RECORDS SUPPLIED below:

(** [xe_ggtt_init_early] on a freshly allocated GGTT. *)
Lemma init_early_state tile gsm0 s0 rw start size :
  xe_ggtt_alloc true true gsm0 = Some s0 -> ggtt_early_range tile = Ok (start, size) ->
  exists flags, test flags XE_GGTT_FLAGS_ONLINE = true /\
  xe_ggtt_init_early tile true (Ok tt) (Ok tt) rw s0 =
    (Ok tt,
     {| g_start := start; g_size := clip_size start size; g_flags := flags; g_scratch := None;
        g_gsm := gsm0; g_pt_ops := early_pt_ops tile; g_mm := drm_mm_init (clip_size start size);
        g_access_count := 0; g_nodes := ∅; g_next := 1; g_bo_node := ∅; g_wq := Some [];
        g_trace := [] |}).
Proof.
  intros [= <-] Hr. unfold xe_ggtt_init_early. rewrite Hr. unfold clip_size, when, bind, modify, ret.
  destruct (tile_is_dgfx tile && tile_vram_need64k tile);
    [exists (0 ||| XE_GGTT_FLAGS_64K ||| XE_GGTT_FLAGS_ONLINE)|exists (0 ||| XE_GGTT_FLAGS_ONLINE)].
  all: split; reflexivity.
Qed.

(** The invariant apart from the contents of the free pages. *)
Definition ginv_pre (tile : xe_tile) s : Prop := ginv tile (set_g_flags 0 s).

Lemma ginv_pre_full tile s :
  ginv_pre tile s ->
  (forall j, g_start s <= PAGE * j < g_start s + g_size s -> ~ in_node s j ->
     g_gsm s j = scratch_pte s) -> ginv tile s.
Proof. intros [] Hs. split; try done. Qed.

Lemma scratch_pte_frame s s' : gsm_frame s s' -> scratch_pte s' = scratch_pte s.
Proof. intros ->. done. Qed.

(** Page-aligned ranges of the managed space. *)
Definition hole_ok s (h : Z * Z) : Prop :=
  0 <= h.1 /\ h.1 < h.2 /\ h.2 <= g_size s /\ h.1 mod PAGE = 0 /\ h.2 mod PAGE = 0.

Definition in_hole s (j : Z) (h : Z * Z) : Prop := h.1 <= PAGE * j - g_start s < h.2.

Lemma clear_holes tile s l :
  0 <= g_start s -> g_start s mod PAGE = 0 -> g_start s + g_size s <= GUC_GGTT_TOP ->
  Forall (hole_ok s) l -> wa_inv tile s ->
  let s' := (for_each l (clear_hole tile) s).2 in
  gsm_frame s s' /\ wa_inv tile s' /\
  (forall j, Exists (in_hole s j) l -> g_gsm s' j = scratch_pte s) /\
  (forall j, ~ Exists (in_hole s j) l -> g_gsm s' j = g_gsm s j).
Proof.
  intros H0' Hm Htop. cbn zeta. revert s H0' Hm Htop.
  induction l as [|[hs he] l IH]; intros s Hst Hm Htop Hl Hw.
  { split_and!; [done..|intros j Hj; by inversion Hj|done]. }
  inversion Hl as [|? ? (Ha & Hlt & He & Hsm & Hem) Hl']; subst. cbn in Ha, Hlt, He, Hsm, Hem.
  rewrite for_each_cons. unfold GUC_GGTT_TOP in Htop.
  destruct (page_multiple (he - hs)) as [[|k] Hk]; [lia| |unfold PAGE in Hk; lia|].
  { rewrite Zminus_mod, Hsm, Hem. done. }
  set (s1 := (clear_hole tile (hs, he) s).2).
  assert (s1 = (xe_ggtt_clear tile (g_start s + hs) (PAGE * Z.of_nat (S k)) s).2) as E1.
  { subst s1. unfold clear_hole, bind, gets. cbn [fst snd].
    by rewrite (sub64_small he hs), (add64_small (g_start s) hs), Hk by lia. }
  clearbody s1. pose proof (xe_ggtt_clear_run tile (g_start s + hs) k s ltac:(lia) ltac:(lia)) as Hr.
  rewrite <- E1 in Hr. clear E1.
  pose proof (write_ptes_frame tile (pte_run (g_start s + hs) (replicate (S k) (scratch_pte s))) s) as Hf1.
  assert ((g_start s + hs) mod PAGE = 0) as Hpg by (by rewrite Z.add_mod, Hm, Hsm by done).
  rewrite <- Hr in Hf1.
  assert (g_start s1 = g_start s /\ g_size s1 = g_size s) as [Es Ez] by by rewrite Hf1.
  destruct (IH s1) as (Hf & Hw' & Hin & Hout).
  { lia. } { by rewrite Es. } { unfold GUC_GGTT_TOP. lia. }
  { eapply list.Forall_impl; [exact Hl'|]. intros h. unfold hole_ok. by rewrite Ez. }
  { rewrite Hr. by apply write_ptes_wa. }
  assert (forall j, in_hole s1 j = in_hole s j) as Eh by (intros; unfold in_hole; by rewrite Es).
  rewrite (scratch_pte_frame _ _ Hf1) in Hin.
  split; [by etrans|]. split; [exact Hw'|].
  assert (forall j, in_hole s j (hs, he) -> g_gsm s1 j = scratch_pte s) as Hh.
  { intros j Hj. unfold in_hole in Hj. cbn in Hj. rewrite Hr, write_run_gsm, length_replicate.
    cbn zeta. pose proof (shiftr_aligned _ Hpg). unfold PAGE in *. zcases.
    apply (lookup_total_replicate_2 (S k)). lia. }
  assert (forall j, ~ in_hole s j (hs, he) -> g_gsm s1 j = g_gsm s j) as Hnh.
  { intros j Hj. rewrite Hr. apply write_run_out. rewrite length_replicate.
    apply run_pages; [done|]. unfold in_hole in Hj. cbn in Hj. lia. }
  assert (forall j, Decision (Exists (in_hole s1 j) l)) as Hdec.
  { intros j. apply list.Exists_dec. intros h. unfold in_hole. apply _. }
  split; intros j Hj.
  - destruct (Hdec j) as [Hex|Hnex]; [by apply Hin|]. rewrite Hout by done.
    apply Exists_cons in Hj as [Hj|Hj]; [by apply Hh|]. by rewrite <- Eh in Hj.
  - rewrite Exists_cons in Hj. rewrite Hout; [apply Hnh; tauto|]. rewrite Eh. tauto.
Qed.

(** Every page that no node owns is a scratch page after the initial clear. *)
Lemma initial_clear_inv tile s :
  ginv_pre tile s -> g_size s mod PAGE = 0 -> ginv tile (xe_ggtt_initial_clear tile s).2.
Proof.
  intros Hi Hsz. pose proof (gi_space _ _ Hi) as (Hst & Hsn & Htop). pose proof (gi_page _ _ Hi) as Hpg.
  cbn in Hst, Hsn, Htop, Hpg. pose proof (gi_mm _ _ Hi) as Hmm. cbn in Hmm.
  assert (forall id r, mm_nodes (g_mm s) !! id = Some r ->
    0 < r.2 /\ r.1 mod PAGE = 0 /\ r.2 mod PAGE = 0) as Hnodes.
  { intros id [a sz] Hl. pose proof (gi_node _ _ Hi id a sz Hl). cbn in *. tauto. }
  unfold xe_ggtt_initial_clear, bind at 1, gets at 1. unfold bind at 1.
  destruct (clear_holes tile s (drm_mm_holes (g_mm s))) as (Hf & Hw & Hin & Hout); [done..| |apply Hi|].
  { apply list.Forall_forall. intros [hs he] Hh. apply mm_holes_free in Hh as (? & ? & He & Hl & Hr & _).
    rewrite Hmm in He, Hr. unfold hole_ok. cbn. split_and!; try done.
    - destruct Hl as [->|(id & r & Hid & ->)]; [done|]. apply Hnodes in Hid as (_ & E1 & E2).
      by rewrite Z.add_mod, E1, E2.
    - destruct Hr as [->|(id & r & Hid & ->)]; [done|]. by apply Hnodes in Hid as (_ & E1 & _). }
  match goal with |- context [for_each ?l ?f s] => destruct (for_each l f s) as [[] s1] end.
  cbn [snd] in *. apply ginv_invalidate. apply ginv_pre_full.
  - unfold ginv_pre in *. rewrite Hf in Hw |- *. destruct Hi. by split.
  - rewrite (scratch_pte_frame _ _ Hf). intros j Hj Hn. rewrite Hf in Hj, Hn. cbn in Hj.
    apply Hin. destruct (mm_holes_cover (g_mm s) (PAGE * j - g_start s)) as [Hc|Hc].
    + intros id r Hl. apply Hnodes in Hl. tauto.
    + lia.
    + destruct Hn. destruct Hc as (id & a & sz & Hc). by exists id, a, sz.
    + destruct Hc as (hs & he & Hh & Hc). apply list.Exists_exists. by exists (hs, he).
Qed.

End of RECORDS SUPPLIED.
RECORDS SUPPLIED below:

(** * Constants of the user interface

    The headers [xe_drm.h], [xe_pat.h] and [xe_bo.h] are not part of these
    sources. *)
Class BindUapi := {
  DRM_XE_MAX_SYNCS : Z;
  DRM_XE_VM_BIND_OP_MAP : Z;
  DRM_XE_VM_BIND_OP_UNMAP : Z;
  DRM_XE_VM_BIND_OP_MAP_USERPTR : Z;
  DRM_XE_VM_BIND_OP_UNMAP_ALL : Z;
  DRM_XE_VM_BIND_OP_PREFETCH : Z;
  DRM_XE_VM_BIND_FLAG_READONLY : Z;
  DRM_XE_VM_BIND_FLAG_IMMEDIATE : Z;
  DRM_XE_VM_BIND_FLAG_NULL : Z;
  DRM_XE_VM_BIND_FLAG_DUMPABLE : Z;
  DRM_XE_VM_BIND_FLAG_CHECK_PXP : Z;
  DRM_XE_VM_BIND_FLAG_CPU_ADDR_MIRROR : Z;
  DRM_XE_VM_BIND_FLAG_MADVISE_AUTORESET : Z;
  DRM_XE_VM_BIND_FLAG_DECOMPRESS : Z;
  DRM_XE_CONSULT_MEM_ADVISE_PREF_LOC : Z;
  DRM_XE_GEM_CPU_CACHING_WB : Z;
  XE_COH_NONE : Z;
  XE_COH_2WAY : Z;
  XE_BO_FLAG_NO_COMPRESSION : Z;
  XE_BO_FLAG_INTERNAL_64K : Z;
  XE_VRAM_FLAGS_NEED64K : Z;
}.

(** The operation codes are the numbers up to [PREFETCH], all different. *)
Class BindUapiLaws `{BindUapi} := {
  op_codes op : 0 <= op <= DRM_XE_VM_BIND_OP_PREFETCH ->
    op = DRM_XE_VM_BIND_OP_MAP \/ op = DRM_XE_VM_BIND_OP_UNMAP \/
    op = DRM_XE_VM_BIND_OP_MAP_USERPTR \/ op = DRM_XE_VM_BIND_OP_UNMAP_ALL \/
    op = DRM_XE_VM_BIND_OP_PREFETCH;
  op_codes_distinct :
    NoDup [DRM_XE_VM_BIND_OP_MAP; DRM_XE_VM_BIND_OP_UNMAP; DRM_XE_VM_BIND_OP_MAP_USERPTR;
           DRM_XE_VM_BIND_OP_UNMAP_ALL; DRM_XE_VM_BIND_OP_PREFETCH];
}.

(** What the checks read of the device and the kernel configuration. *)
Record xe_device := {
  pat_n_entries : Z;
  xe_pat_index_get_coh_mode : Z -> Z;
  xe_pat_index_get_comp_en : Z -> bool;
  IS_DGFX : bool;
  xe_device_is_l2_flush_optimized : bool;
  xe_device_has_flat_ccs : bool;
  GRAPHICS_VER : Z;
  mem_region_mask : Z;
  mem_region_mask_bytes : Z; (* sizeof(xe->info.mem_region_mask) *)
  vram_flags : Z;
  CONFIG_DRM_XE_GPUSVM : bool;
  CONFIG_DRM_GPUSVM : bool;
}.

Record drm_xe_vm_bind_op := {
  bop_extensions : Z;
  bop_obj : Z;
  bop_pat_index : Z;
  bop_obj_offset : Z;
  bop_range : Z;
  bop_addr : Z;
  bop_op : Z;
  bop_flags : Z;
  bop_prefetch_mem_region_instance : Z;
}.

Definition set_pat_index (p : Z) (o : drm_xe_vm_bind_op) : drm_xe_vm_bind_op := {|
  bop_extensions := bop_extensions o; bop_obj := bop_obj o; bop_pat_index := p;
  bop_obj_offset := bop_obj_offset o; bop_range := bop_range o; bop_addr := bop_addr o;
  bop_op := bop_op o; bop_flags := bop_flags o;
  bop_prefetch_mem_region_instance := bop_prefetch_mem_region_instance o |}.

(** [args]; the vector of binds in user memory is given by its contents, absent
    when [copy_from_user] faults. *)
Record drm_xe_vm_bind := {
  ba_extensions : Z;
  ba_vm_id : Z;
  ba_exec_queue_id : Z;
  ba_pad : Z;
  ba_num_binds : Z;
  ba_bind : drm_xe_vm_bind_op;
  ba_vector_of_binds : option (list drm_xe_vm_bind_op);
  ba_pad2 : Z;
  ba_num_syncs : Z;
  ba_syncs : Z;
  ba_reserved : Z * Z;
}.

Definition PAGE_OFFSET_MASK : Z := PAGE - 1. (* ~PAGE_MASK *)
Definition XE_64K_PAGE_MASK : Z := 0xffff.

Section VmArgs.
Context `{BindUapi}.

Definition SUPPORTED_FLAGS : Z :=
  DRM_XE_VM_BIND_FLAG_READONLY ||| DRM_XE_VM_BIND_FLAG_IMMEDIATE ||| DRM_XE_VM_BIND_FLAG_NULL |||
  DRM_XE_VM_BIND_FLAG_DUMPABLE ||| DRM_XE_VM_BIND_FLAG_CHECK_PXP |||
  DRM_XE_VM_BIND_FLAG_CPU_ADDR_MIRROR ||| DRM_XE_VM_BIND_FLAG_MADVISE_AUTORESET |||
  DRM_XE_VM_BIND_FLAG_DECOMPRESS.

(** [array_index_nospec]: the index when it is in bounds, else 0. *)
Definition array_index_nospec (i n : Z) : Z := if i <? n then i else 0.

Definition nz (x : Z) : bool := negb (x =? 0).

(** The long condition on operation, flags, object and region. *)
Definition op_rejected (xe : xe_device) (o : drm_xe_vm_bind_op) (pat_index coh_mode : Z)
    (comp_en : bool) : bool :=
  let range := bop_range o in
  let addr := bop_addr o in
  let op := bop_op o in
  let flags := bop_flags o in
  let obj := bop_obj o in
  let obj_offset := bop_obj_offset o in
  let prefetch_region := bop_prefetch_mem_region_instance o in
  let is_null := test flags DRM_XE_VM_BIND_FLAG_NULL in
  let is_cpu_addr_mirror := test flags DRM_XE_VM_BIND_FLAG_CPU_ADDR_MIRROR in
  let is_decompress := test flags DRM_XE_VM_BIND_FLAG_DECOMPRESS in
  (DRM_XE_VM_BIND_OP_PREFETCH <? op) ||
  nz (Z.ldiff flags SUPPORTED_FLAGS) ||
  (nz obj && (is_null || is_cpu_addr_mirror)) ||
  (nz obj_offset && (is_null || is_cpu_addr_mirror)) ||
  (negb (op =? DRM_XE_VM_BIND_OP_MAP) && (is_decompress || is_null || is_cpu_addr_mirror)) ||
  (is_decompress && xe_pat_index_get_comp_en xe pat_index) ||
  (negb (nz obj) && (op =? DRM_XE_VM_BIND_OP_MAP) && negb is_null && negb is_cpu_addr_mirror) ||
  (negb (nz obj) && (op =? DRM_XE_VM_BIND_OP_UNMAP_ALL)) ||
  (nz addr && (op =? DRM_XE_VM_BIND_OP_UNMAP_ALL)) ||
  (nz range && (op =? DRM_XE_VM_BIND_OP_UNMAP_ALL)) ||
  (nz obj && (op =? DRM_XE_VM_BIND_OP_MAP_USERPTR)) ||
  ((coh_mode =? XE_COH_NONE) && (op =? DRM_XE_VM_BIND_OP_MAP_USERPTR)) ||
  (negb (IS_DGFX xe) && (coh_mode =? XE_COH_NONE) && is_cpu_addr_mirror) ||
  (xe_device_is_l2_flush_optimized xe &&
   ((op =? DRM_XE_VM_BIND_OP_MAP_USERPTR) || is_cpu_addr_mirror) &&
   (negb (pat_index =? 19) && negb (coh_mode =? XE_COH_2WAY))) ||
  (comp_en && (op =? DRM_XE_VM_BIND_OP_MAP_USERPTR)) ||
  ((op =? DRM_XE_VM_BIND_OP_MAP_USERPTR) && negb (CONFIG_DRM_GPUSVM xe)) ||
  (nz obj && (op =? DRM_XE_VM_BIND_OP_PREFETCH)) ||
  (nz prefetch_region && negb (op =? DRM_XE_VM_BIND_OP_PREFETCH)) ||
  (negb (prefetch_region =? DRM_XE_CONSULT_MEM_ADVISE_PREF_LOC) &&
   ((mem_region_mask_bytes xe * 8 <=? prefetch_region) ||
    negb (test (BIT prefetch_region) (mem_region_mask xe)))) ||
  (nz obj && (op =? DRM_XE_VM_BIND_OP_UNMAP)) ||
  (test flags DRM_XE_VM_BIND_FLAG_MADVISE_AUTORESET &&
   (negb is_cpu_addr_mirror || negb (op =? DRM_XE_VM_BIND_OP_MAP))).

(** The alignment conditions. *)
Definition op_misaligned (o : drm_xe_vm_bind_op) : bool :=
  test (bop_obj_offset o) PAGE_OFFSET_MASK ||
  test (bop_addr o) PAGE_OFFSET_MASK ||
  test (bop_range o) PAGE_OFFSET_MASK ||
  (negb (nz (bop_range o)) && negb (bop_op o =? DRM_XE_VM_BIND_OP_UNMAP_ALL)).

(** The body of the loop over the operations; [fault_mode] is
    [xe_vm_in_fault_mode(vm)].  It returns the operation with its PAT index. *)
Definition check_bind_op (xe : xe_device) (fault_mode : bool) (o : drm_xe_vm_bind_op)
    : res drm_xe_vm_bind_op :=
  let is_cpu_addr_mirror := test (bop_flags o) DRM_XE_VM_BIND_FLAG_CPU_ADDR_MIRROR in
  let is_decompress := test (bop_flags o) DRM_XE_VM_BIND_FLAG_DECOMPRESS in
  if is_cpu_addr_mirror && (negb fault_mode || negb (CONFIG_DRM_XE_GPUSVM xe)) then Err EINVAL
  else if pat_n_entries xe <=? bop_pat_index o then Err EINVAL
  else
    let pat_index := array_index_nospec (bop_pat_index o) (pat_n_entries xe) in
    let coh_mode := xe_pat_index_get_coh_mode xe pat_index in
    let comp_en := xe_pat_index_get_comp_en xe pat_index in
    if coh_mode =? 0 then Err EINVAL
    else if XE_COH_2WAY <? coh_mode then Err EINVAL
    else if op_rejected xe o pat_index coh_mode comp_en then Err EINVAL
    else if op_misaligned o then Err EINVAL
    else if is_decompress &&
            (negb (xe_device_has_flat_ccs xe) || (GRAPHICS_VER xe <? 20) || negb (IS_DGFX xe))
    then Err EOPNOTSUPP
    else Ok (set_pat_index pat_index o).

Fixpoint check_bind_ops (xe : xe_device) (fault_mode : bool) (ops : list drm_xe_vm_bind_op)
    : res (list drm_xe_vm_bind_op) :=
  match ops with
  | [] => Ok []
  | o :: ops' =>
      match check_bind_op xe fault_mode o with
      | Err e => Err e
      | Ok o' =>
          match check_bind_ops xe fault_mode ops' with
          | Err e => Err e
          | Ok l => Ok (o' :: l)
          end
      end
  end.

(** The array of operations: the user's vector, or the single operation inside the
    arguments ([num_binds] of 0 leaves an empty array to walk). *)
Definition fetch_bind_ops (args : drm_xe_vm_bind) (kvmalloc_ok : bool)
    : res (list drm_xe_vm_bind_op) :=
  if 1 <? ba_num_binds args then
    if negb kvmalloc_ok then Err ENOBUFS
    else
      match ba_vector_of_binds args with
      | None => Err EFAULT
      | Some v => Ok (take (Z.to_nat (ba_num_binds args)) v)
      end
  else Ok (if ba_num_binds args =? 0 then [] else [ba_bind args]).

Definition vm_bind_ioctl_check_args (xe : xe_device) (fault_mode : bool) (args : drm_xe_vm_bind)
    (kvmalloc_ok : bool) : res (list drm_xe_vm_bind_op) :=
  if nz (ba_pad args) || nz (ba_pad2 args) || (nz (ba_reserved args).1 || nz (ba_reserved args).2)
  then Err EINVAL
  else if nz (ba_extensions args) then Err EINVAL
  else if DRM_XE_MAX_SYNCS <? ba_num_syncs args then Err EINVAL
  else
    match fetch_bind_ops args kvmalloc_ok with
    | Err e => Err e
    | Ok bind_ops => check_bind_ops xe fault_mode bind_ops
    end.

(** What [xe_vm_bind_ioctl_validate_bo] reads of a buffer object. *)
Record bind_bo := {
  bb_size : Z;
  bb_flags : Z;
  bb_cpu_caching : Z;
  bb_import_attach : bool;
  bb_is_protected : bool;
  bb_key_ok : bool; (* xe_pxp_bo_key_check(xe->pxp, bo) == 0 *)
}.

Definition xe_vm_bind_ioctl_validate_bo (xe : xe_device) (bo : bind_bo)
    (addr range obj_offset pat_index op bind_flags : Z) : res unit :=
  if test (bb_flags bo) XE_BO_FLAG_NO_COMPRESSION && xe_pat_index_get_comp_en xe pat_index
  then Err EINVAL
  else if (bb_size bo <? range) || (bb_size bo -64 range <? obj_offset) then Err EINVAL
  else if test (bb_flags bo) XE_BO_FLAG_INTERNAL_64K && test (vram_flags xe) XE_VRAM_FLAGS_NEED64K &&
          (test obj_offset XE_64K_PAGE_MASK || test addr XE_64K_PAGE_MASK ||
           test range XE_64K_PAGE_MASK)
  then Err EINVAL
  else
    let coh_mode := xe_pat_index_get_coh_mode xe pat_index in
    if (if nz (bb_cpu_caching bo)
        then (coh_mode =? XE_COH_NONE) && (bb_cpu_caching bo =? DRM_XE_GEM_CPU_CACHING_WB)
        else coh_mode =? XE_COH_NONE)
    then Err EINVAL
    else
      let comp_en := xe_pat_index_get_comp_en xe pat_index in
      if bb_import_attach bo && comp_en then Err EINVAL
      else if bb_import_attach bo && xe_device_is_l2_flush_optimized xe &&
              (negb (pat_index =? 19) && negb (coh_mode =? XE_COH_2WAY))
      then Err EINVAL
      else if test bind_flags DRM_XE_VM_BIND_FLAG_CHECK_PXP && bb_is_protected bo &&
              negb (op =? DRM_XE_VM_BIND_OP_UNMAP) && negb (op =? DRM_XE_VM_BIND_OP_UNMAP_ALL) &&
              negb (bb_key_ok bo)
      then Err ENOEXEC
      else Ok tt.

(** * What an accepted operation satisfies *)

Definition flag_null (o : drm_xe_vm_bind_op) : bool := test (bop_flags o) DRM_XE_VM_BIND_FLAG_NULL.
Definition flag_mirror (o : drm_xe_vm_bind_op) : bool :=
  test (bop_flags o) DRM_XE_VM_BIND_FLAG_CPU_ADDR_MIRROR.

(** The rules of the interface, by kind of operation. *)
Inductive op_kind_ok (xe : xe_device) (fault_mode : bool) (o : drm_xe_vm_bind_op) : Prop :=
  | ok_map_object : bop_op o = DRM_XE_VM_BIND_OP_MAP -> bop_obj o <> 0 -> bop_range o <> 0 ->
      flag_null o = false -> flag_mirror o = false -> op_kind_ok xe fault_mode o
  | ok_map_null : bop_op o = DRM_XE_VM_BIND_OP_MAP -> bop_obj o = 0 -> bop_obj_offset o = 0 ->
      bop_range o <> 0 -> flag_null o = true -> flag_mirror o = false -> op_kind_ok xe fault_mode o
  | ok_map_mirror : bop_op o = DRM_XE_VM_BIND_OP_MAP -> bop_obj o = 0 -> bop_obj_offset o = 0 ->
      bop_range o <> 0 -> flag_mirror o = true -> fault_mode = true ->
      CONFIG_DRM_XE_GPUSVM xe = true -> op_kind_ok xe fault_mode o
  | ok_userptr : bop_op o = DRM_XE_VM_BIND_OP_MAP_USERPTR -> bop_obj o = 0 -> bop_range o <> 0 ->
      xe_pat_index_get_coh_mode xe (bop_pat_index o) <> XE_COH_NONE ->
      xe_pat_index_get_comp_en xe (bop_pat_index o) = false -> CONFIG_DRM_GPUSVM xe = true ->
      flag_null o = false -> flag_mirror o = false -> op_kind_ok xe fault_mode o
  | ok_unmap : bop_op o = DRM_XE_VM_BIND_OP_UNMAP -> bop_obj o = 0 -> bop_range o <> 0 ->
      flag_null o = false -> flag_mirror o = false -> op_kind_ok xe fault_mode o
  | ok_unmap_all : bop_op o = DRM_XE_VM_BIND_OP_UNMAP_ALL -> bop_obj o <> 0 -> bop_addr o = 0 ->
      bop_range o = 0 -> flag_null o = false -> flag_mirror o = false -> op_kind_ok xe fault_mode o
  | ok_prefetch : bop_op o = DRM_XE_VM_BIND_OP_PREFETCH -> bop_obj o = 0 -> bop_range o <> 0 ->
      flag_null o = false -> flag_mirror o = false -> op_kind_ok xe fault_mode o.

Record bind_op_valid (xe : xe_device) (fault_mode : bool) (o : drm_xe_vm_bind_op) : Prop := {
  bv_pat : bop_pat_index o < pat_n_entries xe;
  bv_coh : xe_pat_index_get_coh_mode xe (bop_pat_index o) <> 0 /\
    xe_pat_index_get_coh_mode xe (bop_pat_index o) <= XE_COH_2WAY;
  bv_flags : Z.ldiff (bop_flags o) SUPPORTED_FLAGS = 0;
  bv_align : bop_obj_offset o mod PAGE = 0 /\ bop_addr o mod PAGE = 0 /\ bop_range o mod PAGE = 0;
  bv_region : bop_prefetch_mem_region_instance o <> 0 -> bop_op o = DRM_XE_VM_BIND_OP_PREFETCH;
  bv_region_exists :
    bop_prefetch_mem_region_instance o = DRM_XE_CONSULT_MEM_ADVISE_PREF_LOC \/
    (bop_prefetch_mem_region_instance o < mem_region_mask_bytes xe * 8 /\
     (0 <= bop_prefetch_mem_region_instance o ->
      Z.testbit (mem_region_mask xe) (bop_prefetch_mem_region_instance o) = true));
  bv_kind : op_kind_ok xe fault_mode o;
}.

End of RECORDS SUPPLIED.

▶ EXERCISE AIM:
Select and copy every line of the material that holds the string "gets".

▶ EXERCISE OUTPUT:
  { subst s1. unfold clear_hole, bind, gets. cbn [fst snd].
  unfold xe_ggtt_initial_clear, bind at 1, gets at 1. unfold bind at 1.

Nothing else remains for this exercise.